MARK DODSON, M.D., sat down at the dinner table in his house in an elegant Salt Lake City neighborhood called The Avenues and ate a meal that his wife cooked from scratch. He doesn’t so much remember the meal, but he says it was likely fish or chicken—followed by water, which he knows to be true because that is the way she runs their household; like clockwork, every breakfast and dinner is made from scratch followed by water.
Dodson, 58, has been working as a gynecological oncologist for 25 years. He would do the surgery at LDS Hospital in the Avenues, which is only two stoplights away from his home.

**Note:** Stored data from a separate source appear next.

(** C7 (amended): for a convention that is not a key of the table of
    folder structures, the value computed for [name] is [None], and
    constructing the structure and then resolving any kind never yields a
    directory: it ends in a [KeyError] that carries the convention, for a
    bare [FolderStructure] and for a manifest that declares it. *)
Theorem unknown_structure_never_resolves (v : pyval) :
  FolderStructure.is_known v = Ok false ->
  FolderStructure.init_name v = Ok PNone /\
  (forall kind,
     (fs <- FolderStructure.init v ;;
      FolderStructure.structure_subscript fs kind) = Err (KeyError v)) /\
  (forall d root nm kind,
     dict_get "name" d = Some nm ->
     dict_get "folder_structure" d = Some v ->
     (m <- Manifest.init d root ;; Manifest.get_source_dir m kind)
       = Err (KeyError v)).
Proof.
  intros Hknown. pose proof (lookup_unknown v Hknown) as Hlookup.
  assert (Hinit : FolderStructure.init v = Err (KeyError v)).
  { unfold FolderStructure.init, FolderStructure.init_name.
    rewrite Hknown, Hlookup. reflexivity. }
  split; [| split].
  - unfold FolderStructure.init_name. rewrite Hknown. reflexivity.
  - intros kind. rewrite Hinit. reflexivity.
  - intros d root nm kind Hname Hfs.
    unfold Manifest.init, dict_subscript.
    rewrite Hname, Hfs, Hinit. reflexivity.
Qed.

Lemma unknown_structure_never_resolves_witness :
  FolderStructure.init_name (PStr "flat") = Ok PNone /\
  (fs <- FolderStructure.init (PStr "flat") ;;
   FolderStructure.structure_subscript fs "dsn")
    = Err (KeyError (PStr "flat")).
Proof.
  destruct (unknown_structure_never_resolves (PStr "flat") eq_refl)
    as [Hname [Hres _]].
  split; [exact Hname | exact (Hres "dsn")].
Defined.

(** ** Required keys *)

Lemma missing_name_not_MissingRequiredField :
  Manifest.init [("files", PDict [("dsn", PList [PStr "a.vhd"])])] ex_root
    = Err (KeyError (PStr "name")) /\
  ~ (exists e,
       Manifest.init [("files", PDict [("dsn", PList [PStr "a.vhd"])])]
                     ex_root = Err e /\
       exception_class e = "MissingRequiredField").
Proof.
  split; [reflexivity |].
  intros [e [H Hclass]]. injection H as <-. discriminate Hclass.
Qed.
Definition analyzeNaming (scripts : list string) : list CodePattern :=
  let classNames :=
    flat_map (JS.matchAll UnityProjectIndexer.classDeclaration) scripts in
  let classPatterns :=
    if (0 <? length classNames)%nat then
      let pascalCase := count isPascalCase classNames in
      let percentPascal := (ratio pascalCase (length classNames) * 100)%Q in
      if PineconeVectorDB.Qltb 80 percentPascal
      then [mkPattern Naming "PascalCase for classes" pascalCase
              (percentPascal / 100)%Q (take 3 classNames)]
      else []
    else [] in
  let methodNames :=
    flat_map (JS.matchAll UnityProjectIndexer.methodSignature) scripts in
  let methodPatterns :=
    if (0 <? length methodNames)%nat then
      let pascalCase := count isPascalCase methodNames in
      let camelCase := count isCamelCase methodNames in
      if (camelCase <? pascalCase)%nat
      then [mkPattern Naming "PascalCase for methods" pascalCase
              (ratio pascalCase (length methodNames))
              (take 3 (List.filter startsUpper methodNames))]
      else if (pascalCase <? camelCase)%nat
      then [mkPattern Naming "camelCase for methods" camelCase
              (ratio camelCase (length methodNames))
              (take 3 (List.filter startsLower methodNames))]
      else []
    else [] in
  let variableNames := flat_map (JS.matchAll fieldDeclaration) scripts in
  let variablePatterns :=
    if (0 <? length variableNames)%nat then
      let camelCase := count isCamelCase variableNames in
      let underscore := count isUnderscoreCase variableNames in
      if PineconeVectorDB.Qltb (inject_Z (Z.of_nat camelCase) * 0.5)%Q
           (inject_Z (Z.of_nat underscore))
      then [mkPattern Naming "Underscore prefix for private fields" underscore
              (ratio underscore (length variableNames))
              (take 3 (List.filter (fun n => JS.startsWith n "_") variableNames))]
      else []
    else [] in
  classPatterns ++ methodPatterns ++ variablePatterns.

(** [/\)\s*{/] *)
Definition sameLineBrace (s : string) : option (string * nat) :=
  r ← JS.char ")" s;
  r ← JS.char "{" (snd (JS.many JS.isSpace r));
  Some (String.substring 0 (JS.consumed s r) s, JS.consumed s r).

Definition isNewline (c : ascii) : bool := (JS.code c =? 10)%N.

Definition hasNewline (s : string) : bool :=
  negb (allChars (fun c => negb (isNewline c)) s).

(** [/\)\s*\n\s*{/]: the white space between the parenthesis and the
    brace holds a line feed. *)
Definition newLineBrace (s : string) : option (string * nat) :=
  r ← JS.char ")" s;
  let '(gap, r) := JS.many JS.isSpace r in
  r ← JS.char "{" r;
  if hasNewline gap
  then Some (String.substring 0 (JS.consumed s r) s, JS.consumed s r)
  else None.

(** [/^(\s+)/] *)
Definition leadingSpaces (line : string) : option string :=
  fst <$> JS.many1 JS.isSpace line.

Definition findMostCommon (arr : list nat) : nat :=
  snd (foldl
         (fun '(frequency, maxFreq, mostCommon) value =>
            let freq := default 0 ((frequency : gmap nat nat) !! value) + 1 in
            let frequency := <[value := freq]> frequency in
            if (maxFreq <? freq)%nat then (frequency, freq, value)
            else (frequency, maxFreq, mostCommon))
         (∅, 0, 0) arr).
Lemma convert_prelude_calls pub_path output_dir w r w0 :
  convert_prelude pl pub_path output_dir w = (r, w0) →
  w_calls w0 = w_calls w ∧ w_procs w0 = w_procs w.
Proof.
  intros E.
  pose proof (convert_prelude_keeps
                (λ x, w_calls x = w_calls w ∧ w_procs x = w_procs w)
                pub_path output_dir) as H.
  rewrite <- (f_equal snd E : (convert_prelude pl pub_path output_dir w).2 = w0).
  apply H; [by intros line x Hx| |done].
  intros p x Hx. unfold os_makedirs. by repeat case_match.
Qed.

(** C1. Once the loop is entered: if every attempt made raised an error
    carrying the modal-dialog code -2147221457, exactly [max_retries]
    attempts were made and the function raises the [RuntimeError] of line
    209, whose text embeds [str] of the last error caught; and an attempt
    whose error carries another code, or none that can be read, is the last
    one (the only one, when it is the first) and the function raises. The
    attempts are counted in the history, and each of them asked for one
    application instance. *)
Theorem convert_pub_to_html_retry_bound
    (pub_path output_dir : string) (format_constant max_retries : Z)
    (w w0 : world) (output_base : string) (r : outcome string) (fr : frame) :
  (0 ≤ max_retries)%Z →
  convert_prelude pl pub_path output_dir w = (Return (inr output_base), w0) →
  convert_pub_to_html_frame pl ext pub_path output_dir format_constant
                            max_retries w = (r, fr) →
  dispatch_count (w_calls (f_world fr)) =
    (dispatch_count (w_calls w) + List.length (f_history fr))%nat ∧
  (Forall failed_transient (f_history fr) →
     Z.of_nat (List.length (f_history fr)) = max_retries ∧
     r = Raise (final_error max_retries (last_failure (f_history fr) None))) ∧
  (∀ (pre : list attempt_result) e post,
     f_history fr = (pre ++ Failed e :: post)%list →
     carries_code e modal_dialog_code = false →
     post = [] ∧ List.length (f_history fr) = S (List.length pre) ∧
     ∃ e', r = Raise e').
Proof.
  intros Hpos Hpre Hrun. unfold convert_pub_to_html_frame in Hrun.
  rewrite Hpre in Hrun. unfold retry_loop in Hrun.
  destruct (convert_prelude_calls _ _ _ _ _ Hpre) as [Hcalls _].
  pose proof (attempts_from_hoare pl ext (path_resolve pl pub_path) output_base
                format_constant max_retries (Z.to_nat max_retries) 0
                (dispatch_count (w_calls w0)) [] None (initial_frame w0))
    as H.
  rewrite Hrun in H. simpl in H.
  destruct H as (new & (Hc & Hh & Hl) & H1 & H2); [by repeat split|].
  simpl in Hh. rewrite Hh. rewrite <- Hcalls. split; [done|]. split.
  - intros Hall. destruct (H1 Hall) as [Hn ->]. rewrite Hn. split; [lia|done].
  - intros pre e post -> He. destruct (H2 pre e post eq_refl He) as [-> Hr].
    rewrite length_app. simpl. split; [done|]. split; [lia|done].
Qed.

End Supervisor.

Lemma convert_pub_to_html_retry_bound_witness :
  let transient :=
    convert_pub_to_html_frame Demo.pathlib
      (Demo.failing_dispatch Demo.modal_dialog_error) "/in/a.pub" "/out" 7 3
      Demo.fresh in
  let other :=
    convert_pub_to_html_frame Demo.pathlib
      (Demo.failing_dispatch Demo.other_com_error) "/in/a.pub" "/out" 7 3
      Demo.fresh in
  (Z.of_nat (List.length (f_history transient.2)) = 3%Z ∧
   transient.1 =
     Raise (final_error 3 (last_failure (f_history transient.2) None))) ∧
  (List.length (f_history other.2) = 1%nat ∧ ∃ e', other.1 = Raise e').
Proof.
  intros transient other. split.
  - refine (proj1 (proj2 (convert_pub_to_html_retry_bound Demo.pathlib
              (Demo.failing_dispatch Demo.modal_dialog_error)
              "/in/a.pub" "/out" 7 3 Demo.fresh _ _ transient.1 transient.2
              _ _ _)) _).
    + lia.
    + vm_compute. reflexivity.
    + apply surjective_pairing.
    + vm_compute. repeat constructor.
  - refine (proj2 (proj2 (proj2 (convert_pub_to_html_retry_bound Demo.pathlib
              (Demo.failing_dispatch Demo.other_com_error)
              "/in/a.pub" "/out" 7 3 Demo.fresh _ _ other.1 other.2
              _ _ _)) [] Demo.other_com_error [] _ _)).
    + lia.
    + vm_compute. reflexivity.
    + apply surjective_pairing.
    + vm_compute. reflexivity.
    + vm_compute. reflexivity.
Defined.

(** ** The short circuit and idempotence *)

Section Idempotence.

Context (pl : PathLib) (ext : External).

Lemma already_converted_insert fs p output_base :
  fs !! p = None →
  already_converted fs output_base = true →
  already_converted (<[p := Dir []]> fs) output_base = true.
Proof.
  intros Hp. unfold already_converted, fs_exists.
  intros [H1 H2]%andb_true_iff.
  rewrite !lookup_insert_ne; [by rewrite H1, H2| |].
  - intros ->. by rewrite Hp in H2.
  - intros ->. by rewrite Hp in H1.
Qed.

Lemma os_makedirs_run p w :
  w_fs w !! p ≠ Some File →
  ∃ w', os_makedirs p w = (Return tt, w') ∧
        w_calls w' = w_calls w ∧ w_procs w' = w_procs w ∧
        w_out w' = w_out w ∧
        ∀ output_base, already_converted (w_fs w) output_base = true →
                       already_converted (w_fs w') output_base = true.
Proof.
  intros Hp. unfold os_makedirs.
  destruct (w_fs w !! p) as [[|l]|] eqn:E; [done| |]; eexists; split; eauto.
  simpl. repeat split; auto. intros ob. by apply already_converted_insert.
Qed.

Lemma convert_prelude_short pub_path output_dir w :
  reaches_check pl pub_path output_dir w →
  already_converted (w_fs w) (output_base_of pl pub_path output_dir) = true →
  ∃ w', convert_prelude pl pub_path output_dir w =
          (Return (inl (output_base_of pl pub_path output_dir +:+ ".htm")), w') ∧
        w_calls w' = w_calls w ∧ w_procs w' = w_procs w.
Proof.
  intros (Hex & Hext & Hdir) Hconv.
  unfold convert_prelude, bind, print, modify, os_path_exists. simpl.
  rewrite Hex, Hext. simpl.
  destruct (os_makedirs_run (path_resolve pl output_dir)
              (World (w_fs w) (w_procs w) (w_calls w) (w_walks w) (w_mkdirs w)
                 ((w_out w ++ ["Input file path: " +:+ path_resolve pl pub_path])
                    ++ ["Output directory: " +:+ path_resolve pl output_dir])
                 (w_err w)) Hdir)
    as (w1 & -> & Hc1 & Hp1 & _ & Hconv1).
  simpl in *.
  match goal with
  | |- context [check_output_exists ?ob ?x] =>
      destruct (check_output_exists_run ob x) as (v & -> & Hv)
  end.
  simpl in Hv. fold (output_base_of pl pub_path output_dir) in Hv.
  rewrite (Hconv1 _ Hconv) in Hv. fold (output_base_of pl pub_path output_dir).
  rewrite Hv. simpl. eauto.
Qed.

Lemma hoare_bind_any {S A B} (P : S → Prop) Q (m : M S A) (k : A → M S B) :
  (∀ a, hoare (λ _, True) (k a) Q) →
  (∀ e s, Q (Raise e) s) →
  hoare P (bind m k) Q.
Proof.
  intros Hk He. eapply hoare_bind with (R := λ _ _, True); [done| |auto].
  intros a. apply Hk.
Qed.

Section Loop.

Context (pub_path output_base : string) (format_constant max_retries : Z).
Context (Hrel : releases_leave_files ext).

Lemma converted_through :
  through ext is_release
          (λ w, already_converted (w_fs w) output_base = true).
Proof.
  split; try by intros ? w Hw.
  intros c Hc w Hw. unfold com.
  pose proof (Hrel c (w_calls w) (w_fs w) (w_procs w) Hc) as E.
  destruct (respond ext c _ _ _) as [[[e|v] fs] ps]; simpl in *; by subst.
Qed.

Lemma attempt_try_success attempt :
  hoare (λ _, True)
        (attempt_try pl ext pub_path output_base format_constant max_retries
                     attempt)
        (success_post output_base).
Proof.
  unfold attempt_try.
  do 14 (apply hoare_bind_any; [intros ?|by intros ? ? ?]).
  intros fr _ p. unfold bind, liftw.
  destruct (validate_html_run output_base (f_world fr))
    as [[Hc [w' E]]|[_ [msg E]]]; rewrite E; simpl; [|done].
  intros [= <-]. split; [done|].
  by destruct (validate_html_world _ _ _ _ E) as [-> _].
Qed.

Lemma attempt_except_no_return attempt e :
  hoare (λ _, True) (attempt_except ext attempt e)
        (attempt_success_post output_base).
Proof.
  intros fr _ p Hp.
  pose proof (attempt_except_hoare ext attempt e
                (dispatch_count (w_calls (f_world fr)))
                (f_history fr) (f_last_error fr) fr) as [_ H];
    [by repeat split|].
  rewrite Hp in H.
  destruct (carries_code e modal_dialog_code); [discriminate|].
  destruct H as [H|[e' H]]; discriminate.
Qed.

Lemma attempt_finally_converted fr :
  already_converted (w_fs (f_world fr)) output_base = true →
  ∃ fr', attempt_finally ext fr = (Return tt, fr') ∧
         already_converted (w_fs (f_world fr')) output_base = true.
Proof.
  intros Hc. pose proof converted_through as T.
  assert (returns (framed (λ w, already_converted (w_fs w) output_base = true)
                          (f_history fr) (f_last_error fr))
                  (attempt_finally ext)) as H.
  { unfold attempt_finally.
    apply returns_bind; [eapply liftw_returns, print_returns; eauto|intros _].
    apply returns_try_except.
    - eapply release_keeps; eauto.
    - intros e. eapply liftw_returns, eprint_returns; eauto. }
  destruct (H fr) as [(Hc' & _) [[] Hr]]; [by repeat split|].
  exists (attempt_finally ext fr).2. split; [|done].
  rewrite <- Hr. apply surjective_pairing.
Qed.

Lemma attempt_once_success attempt :
  hoare (λ _, True)
        (attempt_once pl ext pub_path output_base format_constant max_retries
                      attempt)
        (attempt_success_post output_base).
Proof.
  unfold attempt_once.
  do 2 (apply hoare_bind_any; [intros ?|by intros ? ? ?]).
  eapply hoare_try_finally with (R := attempt_success_post output_base).
  - eapply hoare_try_except
      with (R := λ r fr, match r with
                         | Return _ => attempt_success_post output_base r fr
                         | Raise _ => True
                         end).
    + eapply hoare_bind; [apply attempt_try_success| |done].
      intros p fr Hp q [= <-]. simpl. by apply Hp.
    + done.
    + intros e. eapply hoare_conseq; [apply attempt_except_no_return|done..].
  - intros r fr Hr.
    destruct (attempt_finally ext fr) as [[[]|e] fr'] eqn:E; simpl;
      [|by intros ? ?].
    intros p Hp. destruct (Hr p Hp) as [-> Hc]. split; [done|].
    destruct (attempt_finally_converted fr Hc) as (fr'' & E' & Hc').
    rewrite E in E'. by simplify_eq.
Qed.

The next day, he would perform surgery on me—“the debulking,” he and his medical colleagues called it. “Taking out people’s organs is what every surgeon dreams of doing,” he said afterward. “This is what I do for fun. I knew yours was going to be huge. It’s a surgeon’s dream because the potential of being cured by what I do is real. I do 25 or so of these kinds of surgeries a year. The rest are simpler.”
After dinner, Dr. Dodson drank his espresso and reached into a plastic bag for a few dark chocolate Dove medallion chocolates. Then he read a good book. That night it was The Poisoner’s Handbook: Murder and the Birth of Forensic Medicine in Jazz Age New York, by Deborah Blum.
“They would poison people and find ways not to be found out,” Dodson said. “That led to the development of the medical examiner’s office. That used to be a very political job. People paid the medical examiner’s office not to notice that someone had been poisoned with carbon monoxide, for example.”
Dodson is a red-headed man with blue eyes and a physique shaped by regular core-strengthening exercises and faithful time on his elliptical. He grew up with the flowering dogwoods in the backwoods of Tennessee, where he was raised by a full-time schoolteacher who, in addition to working, made breakfast and dinner three times a day, seven days a week.
“My father worked, too, but I saw that women work twice as hard to get to where a man has to get,” Dodson said. “That is why I specialized in female surgery. I want to help women.”
As it always does, sleep came easily to Dodson—“within 2–3 minutes of laying my head on the pillow,” he told me. The room was dark without noises, the Sealy Posturepedic mattress and pillow delightfully firm. He had to get up only once, to take out Ricki, his 8-month-old standard poodle, for a bathroom break.
“I always sleep well,” Dodson said. “The scary part for me is what I can’t control. I knew I wasn’t going to lose you on that table. The scary part for you is what you can’t control.”
“How Did You Sleep Last Night?” is an ongoing series.